A power match between Annapolis Mayor Dennis Callahan and the city's Housing Authority commissioners over how the agency should be run reached an impasse yesterday after the five commissioners rejected a demand from the mayor that they resign.
Callahan, claiming that the commissioners have been insensitive to tenant concerns, had asked for the mass resignations last Wednesday from the agency that manages 1,155 housing units subsidized by the city for poor residents. The request came after he met with three commissioners to discuss the housing agency's performance in general and specifically about problems associated with the city's Robinwood public housing project.
Bertina Nick, chairman of the housing commission, said the commissioners decided against resigning to prevent the mayor from filling the commission with his appointments and because mass resignations would imply that they had done something wrong. They sent a letter to Callahan yesterday telling him about their decision.
"He should have brought us in one at a time and asked one or two of us to resign," said Nick, who has been a city housing commissioner for 10 years. "But to ask all five of us to resign? I am a housing professional; that would have put a cloud over me."
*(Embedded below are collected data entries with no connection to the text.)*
(** *** Mutations *)

Lemma mutation_inv r r' : mutation r r' → router_inv r → router_inv r'.
Proof.
  intros [] Hinv; [by apply register_connection_inv|by apply subscribe_inv
    |by apply unsubscribe_inv|by apply unregister_connection_inv|by apply recv_inv
    |by apply drop_receiver_inv].
Qed.

(** The queues of the connections of [r'] are, up to items already consumed,
    those of [r] under the same tenant, or empty. *)
Definition queues_from r r' : Prop :=
  ∀ c conn' ch', r_connections r' !! c = Some conn' → r_channels r' !! c = Some ch' →
    queued ch' = [] ∨
    ∃ conn ch, r_connections r !! c = Some conn ∧ r_channels r !! c = Some ch ∧
      cs_tenant_id conn = cs_tenant_id conn' ∧ queued ch' ⊆ queued ch.

Lemma isolated_from r r' : queues_from r r' → queues_isolated r → queues_isolated r'.
Proof.
  intros Hf Hi c conn' ch' Hc' Hch'.
  destruct (Hf _ _ _ Hc' Hch') as [->|(conn & ch & Hc & Hch & Ht & Hq)]; [constructor|].
  specialize (Hi _ _ _ Hc Hch). rewrite Ht in Hi. rewrite Forall_forall in *. auto.
Qed.

Lemma register_channels fresh t p cap r c :
  is_Some (r_channels r !! c) → r_channels r !! fresh = None →
  r_channels (register_connection fresh t p cap r).1 !! c = r_channels r !! c.
Proof.
  intros Hc Hf. unfold register_connection. repeat case_match; simpl; try done.
  rewrite lookup_insert_ne; [done|]. intros ->. rewrite Hf in Hc. by destruct Hc.
Qed.

Lemma unregister_kept c r : tenants_kept r (unregister_connection c r).
Proof.
  split; intros c'.
  - rewrite unregister_channels. case_decide; [|done]. intros [ch ->]. eauto.
  - intros conn'. destruct (unregister_connections c r) as [-> _].
    rewrite lookup_delete. case_decide; [done|]. eauto.
Qed.

Lemma unregister_from c r : queues_from r (unregister_connection c r).
Proof.
  intros c' conn' ch'. destruct (unregister_connections c r) as [-> _].
  rewrite lookup_delete, unregister_channels. case_decide; [done|].
  rewrite decide_False by naive_solver. intros Hc Hch. right. eauto 10.
Qed.

Lemma consume_kept f c r : tenants_kept r (consume f c r).
Proof.
  split; [|simpl; eauto]. intros c' [ch Hch]. simpl. destruct (decide (c = c')) as [->|Hne].
  - rewrite lookup_alter_eq, Hch. eauto.
  - rewrite lookup_alter_ne; eauto.
Qed.

Lemma consume_from f c r :
  (∀ ch, queued (f ch) ⊆ queued ch) → queues_from r (consume f c r).
Proof.
  intros Hf c' conn' ch' Hc'. simpl in *. destruct (decide (c = c')) as [->|Hne].
  - rewrite lookup_alter_eq. intros (ch & Hch & ->)%fmap_Some. right. eauto 10.
  - rewrite lookup_alter_ne by done. right. eauto 10.
Qed.

Lemma mutation_kept r r' : mutation r r' → tenants_kept r r'.
Proof.
  intros [fresh t p cap r0 Hf1 Hf2 Hcap|c sid f|c sid|c|c|c];
    try apply consume_kept; try apply unregister_kept.
  - split.
    + intros c Hc. by rewrite register_channels.
    + intros c conn' [Hc'|(-> & _)]%register_connection_lookup Hch; [eauto|].
      rewrite Hf2 in Hch. by destruct Hch.
  - split; [by rewrite subscribe_channels|].
    intros c' conn' (conn & ? & _ & ?)%subscribe_lookup _. eauto.
  - split; [by rewrite unsubscribe_channels|].
    intros c' conn' (conn & ? & _ & ?)%unsubscribe_lookup _. eauto.
Qed.

Lemma mutation_from r r' : mutation r r' → router_inv r → queues_from r r'.
Proof.
  intros [fresh t p cap r0 Hf1 Hf2 Hcap|c sid f|c sid|c|c r0|c r0] Hinv; try apply unregister_from.
  - intros c conn' ch' Hc' Hch'. pose proof Hc' as Hc.
    apply register_connection_lookup in Hc as [Hc|(-> & _ & n & Hn & Hch & En)].
    + rewrite register_channels in Hch' by eauto using connection_has_channel. right. eauto 10.
    + left. rewrite Hch in Hch'. simplify_eq. apply channel_queued, Hn.
      destruct cap as [n|]; simpl; [by apply Hcap|]. apply (inv_config _ Hinv).
  - intros c' conn' ch' (conn & ? & _ & ?)%subscribe_lookup. rewrite subscribe_channels.
    right. eauto 10.
  - intros c' conn' ch' (conn & ? & _ & ?)%unsubscribe_lookup. rewrite unsubscribe_channels.
    right. eauto 10.
  - apply consume_from. intros ch. destruct (recv_obs ch) as (_ & l & ->). set_solver.
  - apply consume_from. intros ch. destruct (drop_receiver_obs ch) as (_ & _ & ->). set_solver.
Qed.

(** *** Steps of a dispatch *)

(** A connection found under a key is of the tenant of the key. *)
Lemma bucket_addressed r key bucket c :
  router_inv r → r_routes r !! key = Some bucket → is_Some (bucket !! c) →
  addressed r (rk_tenant_id key) c.
Proof.
  intros Hinv Hk [sids Hb]. destruct (inv_index _ Hinv) as (Ht & _ & Hin).
  destruct sids as [|sid sids]; [by destruct (Ht _ _ Hk) as [_ Hl]; destruct (Hl _ _ Hb)|].
  assert (sid ∈ ids (r_routes r) key c) as Hsid.
  { rewrite (ids_lookup _ _ _ _ Hk), Hb. left. }
  apply Hin in Hsid as (conn & f & Hc & Hs & <-).
  destruct (inv_connections _ Hinv _ _ Hc) as [_ Hf _]. destruct (Hf _ _ Hs) as [_ Htf].
  split; [by eapply connection_has_channel|]. intros conn' Hc'. by simplify_eq.
Qed.

(** The tables after one send are those of the fan-out of one item. *)
Lemma fan_out_step_enqueue n (fo fo' : FanOut) i item m :
  fo_message fo = Some m → fan_out_step n fo (i, item) = Some fo' →
  ∃ fo1, enqueue m [item] (fo_router fo) = Some fo1 ∧ fo_router fo1 = fo_router fo'.
Proof.
  intros Hm. destruct item as [c sids]. unfold enqueue, fan_out_step. simpl.
  destruct (r_connections (fo_router fo) !! c) as [conn|]; [|intros [= <-]; eauto].
  destruct (r_channels (fo_router fo) !! c) as [ch|]; [|intros [= <-]; eauto].
  rewrite Hm. simpl. unfold deliver. simpl.
  destruct (try_send _ ch) as [ch' []]; intros [= <-]; eauto.
Qed.

Lemma send_kept n (fo fo' : FanOut) i item m :
  fo_message fo = Some m → router_inv (fo_router fo) → fan_out_step n fo (i, item) = Some fo' →
  addressed (fo_router fo) (md_tenant_id (rm_metadata m)) item.1 →
  queues_isolated (fo_router fo) →
  router_inv (fo_router fo') ∧ tenants_kept (fo_router fo) (fo_router fo') ∧
  queues_isolated (fo_router fo').
Proof.
  intros Hm Hinv Hstep Haddr Hiso.
  assert (NoDup [item].*1) as Hnd by apply NoDup_singleton.
  destruct (fan_out_step_enqueue _ _ _ _ _ _ Hm Hstep) as (fo1 & Hen & Heq).
  pose proof (enqueue_inv _ _ _ _ Hinv Hnd Hen) as Hinv'.
  pose proof (enqueue_shape _ _ _ _ Hnd Hen) as Hsh. rewrite Heq in Hinv', Hsh.
  destruct (fan_out_step_spec n fo i item m Hm) as
    (fo2 & Hstep2 & _ & [_ Hag] & _ & _ & Hat & _). simplify_eq.
  assert (∀ c conn', r_connections (fo_router fo') !! c = Some conn' →
    ∃ conn, r_connections (fo_router fo) !! c = Some conn ∧
            cs_tenant_id conn = cs_tenant_id conn') as Hten.
  { intros c conn' Hc'. destruct (same_shape_lookup _ _ _ _ Hsh Hc') as (conn & Hc & [= ? _ _]).
    eauto. }
  destruct (attempt (fo_router fo) m item) as [[[conn1 ch1] res]|] eqn:E;
    [|by rewrite Hat; split_and!; [|apply tenants_kept_refl|]].
  destruct Hat as [Hc1 Hch1].
  split_and!; [done|split; [|by eauto]|].
  - intros c Hs. destruct (decide (c = item.1)) as [->|Hne]; [eauto|].
    by destruct (Hag _ Hne) as [_ ->].
  - intros c conn' ch' Hc' Hch'. destruct (decide (c = item.1)) as [->|Hne].
    2: { destruct (Hag _ Hne) as [E1 E2]. rewrite E1 in Hc'. rewrite E2 in Hch'.
         by eapply Hiso. }
    destruct (Hten _ _ Hc') as (conn & Hc & Ht).
    apply attempt_inv in E as (conn2 & ch2 & Hc2 & Hch2 & Hsend & _). simplify_eq.
    destruct (try_send_mono _ _ _ _ Hsend) as (_ & (l & Hq & Hl) & _). rewrite Hq.
    pose proof (Hiso _ _ _ Hc2 Hch2) as Hold. rewrite Ht in Hold.
    apply Forall_app. split; [done|]. apply Forall_forall. intros d Hd.
    apply Hl, list_elem_of_singleton in Hd as ->. simpl.
    rewrite <-Ht. symmetry. by apply Haddr.
Qed.

Lemma with_metrics_kept f r : tenants_kept r (with_metrics f r).
Proof. split; simpl; eauto. Qed.

Lemma task_step_ok r t r' t' :
  task_step r t r' t' → router_inv r → queues_isolated r → task_ok r t →
  router_inv r' ∧ tenants_kept r r' ∧ queues_isolated r' ∧ from_option (task_ok r') True t'.
Proof.
  intros Hstep Hinv Hiso Hok. destruct Hstep as
    [r m key keys acc|iter elapsed r m acc Hi|r m count message [i item] items rep dis fo Hstep
    |r m count message rep dis|r rep c dis|elapsed r rep]; simpl in Hok |- *.
  - split; [done|]. split; [apply tenants_kept_refl|]. split; [done|].
    destruct Hok as (Hp & Hkeys & Hacc). split_and!; [done|intros k Hk; apply Hkeys; by right|].
    intros c. destruct (r_routes r !! key) as [bucket|] eqn:Hk; [|apply Hacc].
    rewrite add_bucket_lookup. destruct (bucket !! c) eqn:Hb; [|apply Hacc].
    intros _. rewrite <-(Hkeys key) by left. eapply bucket_addressed; eauto.
  - split_and!; [by apply with_metrics_inv|apply with_metrics_kept|done| |by right|].
    + intros [i [c sids]] Hin. apply elem_of_lookup_imap in Hin as (j & x & [= -> <-] & Hx).
      apply Hok. simpl. exists sids. apply iter_elem with (iter := iter); [done|].
      by eapply list_elem_of_lookup_2.
    + exists 0%nat, (iter acc). split_and!; done.
  - destruct Hok as (Haddr & Hmsg & k & its & Hits & Hlen & Hsome).
    destruct its as [|it its]; [done|]. rewrite imap_cons in Hits. injection Hits as -> <- ->.
    specialize (Hsome ltac:(done)). subst message. simpl in Hlen.
    set (fo0 := {| fo_router := r |}) in Hstep.
    destruct (send_kept count fo0 fo (k + 0)%nat item m eq_refl Hinv Hstep) as (Hi' & Hk' & Hq');
      [by apply (Haddr ((k + 0)%nat, item)); left|done|].
    split_and!; [done..| | |].
    + intros x Hx. eapply addressed_kept; [done|]. apply Haddr. by right.
    + unfold fan_out_step, deliver in Hstep. destruct item as [c sids]. simpl in Hstep.
      repeat case_match; simplify_eq/=; auto.
    + exists (S k), its. split_and!; [|lia|].
      * apply imap_ext. intros j x _. unfold compose. f_equal. lia.
      * intros Hne. destruct (fan_out_step_spec count fo0 (k + 0)%nat item m eq_refl)
          as (fo' & Hs' & Hm' & _).
        simplify_eq. apply Hm'. destruct its; simpl in *; [done|lia].
  - split_and!; [done|apply tenants_kept_refl|done..].
  - split_and!; [by apply unregister_connection_inv, with_metrics_inv
      |apply (unregister_kept c (with_metrics record_slow_disconnect r))| |done].
    by apply (isolated_from (with_metrics record_slow_disconnect r)), Hiso; apply unregister_from.
  - split_and!; [|split; simpl; eauto|done..].
    apply with_metrics_inv; [apply record_dispatch_gauge_free|by apply with_metrics_inv].
Qed.

Lemma sys_step_ok s s' : sys_step s s' → sys_ok s → sys_ok s'.
Proof.
  intros [r r' ts Hmut|m r ts Hp|r r' ts1 t t' ts2 Hstep] (Hinv & Hiso & Hts); simpl in *.
  - pose proof (mutation_kept _ _ Hmut) as Hk. split_and!; simpl.
    + by eapply mutation_inv.
    + by eapply isolated_from; [eapply mutation_from|].
    + eapply Forall_impl; [done|]. intros t. by apply task_kept.
  - split_and!; simpl; [by apply with_metrics_inv|done|]. apply Forall_cons. split.
    + split_and!; [done|by intros k [? _ _ _ _ _]%elem_of_candidates|].
      intros c. rewrite lookup_empty. by intros [].
    + eapply Forall_impl; [done|]. intros t. apply task_kept, with_metrics_kept.
  - apply Forall_app in Hts as [Hts1 Hts]. apply Forall_cons in Hts as [Ht Hts2].
    destruct (task_step_ok _ _ _ _ Hstep Hinv Hiso Ht) as (Hinv' & Hk & Hiso' & Ht').
    split_and!; simpl; [done..|]. rewrite !Forall_app. split_and!.
    + eapply Forall_impl; [done|]. intros ?. by apply task_kept.
    + destruct t'; simpl; by repeat constructor.
    + eapply Forall_impl; [done|]. intros ?. by apply task_kept.
Qed.

(** A dispatch in flight can always take its next step. *)
Lemma task_progress r t : task_ok r t → ∃ r' t', task_step r t r' t'.
Proof.
  intros Hok. destruct t as [m [|key keys] acc|m count message [|[i item] items] rep dis
    |rep [|c dis]].
  - eexists _, _. apply (ts_matched map_to_list 0). by intros b.
  - eexists _, _. constructor.
  - eexists _, _. constructor.
  - simpl in Hok. destruct Hok as (_ & _ & k & its & Hits & _ & Hm).
    destruct its as [|it its]; [done|]. specialize (Hm ltac:(done)). subst message.
    destruct (fan_out_step_spec count {| fo_router := r; fo_message := Some m;
      fo_delivered := dr_delivered_connections rep; fo_full := dr_full_connections rep;
      fo_closed := dr_closed_connections rep; fo_disconnect := dis |} i item m eq_refl)
      as (fo & Hstep & _).
    eexists _, _. constructor. exact Hstep.
  - eexists _, _. apply (ts_done 0).
  - eexists _, _. constructor.
Qed.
Nick said Callahan's accusation that the commissioners are insensitive to tenant concerns "hurt" because she used to live in an Annapolis public housing project. "This thing about insensitivity . . . it has hit me doubly hard," she said.
Callahan said in an interview that his office has received numerous complaints about the operation of the city's public housing and that the issue became a priority recently when he found that 60 families were displaced from the Robinwood project while it undergoes rehabilitation.
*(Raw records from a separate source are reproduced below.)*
(* ===== verification/Ingestor.v ===== *)
(** * The Kafka consumer loop

    router-kafka's [ingestor.rs] and [health.rs]: the callbacks of the
    consumer context and the loop of [KafkaIngestor::run] that decodes a
    record, dispatches it, hands it to the durable sinks and only then commits
    its offset.  [PreCommitSink] is the trait of the same name.  The effects
    that matter for delivery are logged, so that the order of persistence and
    commit is a statement about the log.  The clock readings, the outcome of
    [commit_message] and the records are inputs of the loop. *)

From S2P Require Import Prelude Str Ids Message Route Metrics RouteIndex Channel Router.
From S2P Require Import RouterInv RouterDispatch RouterSpec RouterExamples Kafka KafkaSpec.
Open Scope Z_scope.

(** ** Connectivity health *)

(** [KafkaHealth]; clock readings are milliseconds since the epoch. *)
Record KafkaHealth : Type := {
  kh_connected : bool;
  kh_last_healthy_epoch_millis : Z;
}.

(** [KafkaHealth::default]. *)
Definition KafkaHealth_default : KafkaHealth :=
  {| kh_connected := false; kh_last_healthy_epoch_millis := 0 |}.

(** [epoch_millis] of the system clock, in milliseconds around the epoch. *)
Definition epoch_millis (clock : Z) : Z := clamp_u64 (Z.max 0 clock).

(** [mark_healthy], [mark_unhealthy] and [is_healthy]. *)
Definition mark_healthy (clock : Z) (h : KafkaHealth) : KafkaHealth :=
  {| kh_connected := true; kh_last_healthy_epoch_millis := epoch_millis clock |}.
Definition mark_unhealthy (h : KafkaHealth) : KafkaHealth :=
  {| kh_connected := false; kh_last_healthy_epoch_millis := kh_last_healthy_epoch_millis h |}.
Definition is_healthy (stale_after_millis clock : Z) (h : KafkaHealth) : bool :=
  kh_connected h && negb (kh_last_healthy_epoch_millis h =? 0) &&
  (sat_sub (epoch_millis clock) (kh_last_healthy_epoch_millis h) <=? clamp_u64 stale_after_millis).

(** ** Callbacks of [RouterConsumerContext] *)

(** The fields of [Statistics] that [stats] reads: the partitions with their
    lag, and the broker states. *)
Record Statistics : Type := {
  sx_partitions : list (Z * Z);
  sx_broker_states : list string;
}.

(** The fold over the partitions. *)
Definition total_lag (partitions : list (Z * Z)) : Z :=
  foldl (λ total '(_, lag), sat_add u64_max total lag) 0
    (filter (λ '(partition, lag), 0 ≤ partition ∧ 0 ≤ lag) partitions).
"I feel that this present board of commissioners has lost its sensitivity," Callahan said. "The problem is reaching crisis proportions." He said public reaction will determine the fate of the commissioners. "If the problem is imagined, it will drown of its own weight," Callahan said.
Callahan, who took office Dec. 5, did not appoint any of the current housing authority commissioners. The commissioners are appointed by the mayor to five-year terms and are not paid for their work with the housing authority.
Callahan said that when the three commissioners he met with last Wednesday said they agreed with the decision to move out 60 families at once, he asked them to discuss the possibility of resigning at the housing authority meeting the next day.
Callahan said Nick refused to tell him what the commissioners discussed at that meeting. "It's a classic example of the tail trying to wag the dog," Callahan said.
Nick said yesterday that she refused to talk to Callahan about the commissioners' discussion because the commissioners had agreed to send him a letter about the meeting. "I was not being disrespectful to him," she said.
Delays in awarding contracts for the rehabilitation of the 150-unit Robinwood project caused the commission to relocate larger groups of tenants than is normal for comparable rehabilitation projects, Nick said. If the housing authority had not altered the usual process, she said, it might have lost the $5 million grant for the job from the U.S. Department of Housing and Urban Development.
"The places have to be renovated," Nick said. "We had to guarantee to the contractor that a certain number of units would be vacant at one time. I know it's an inconvenience.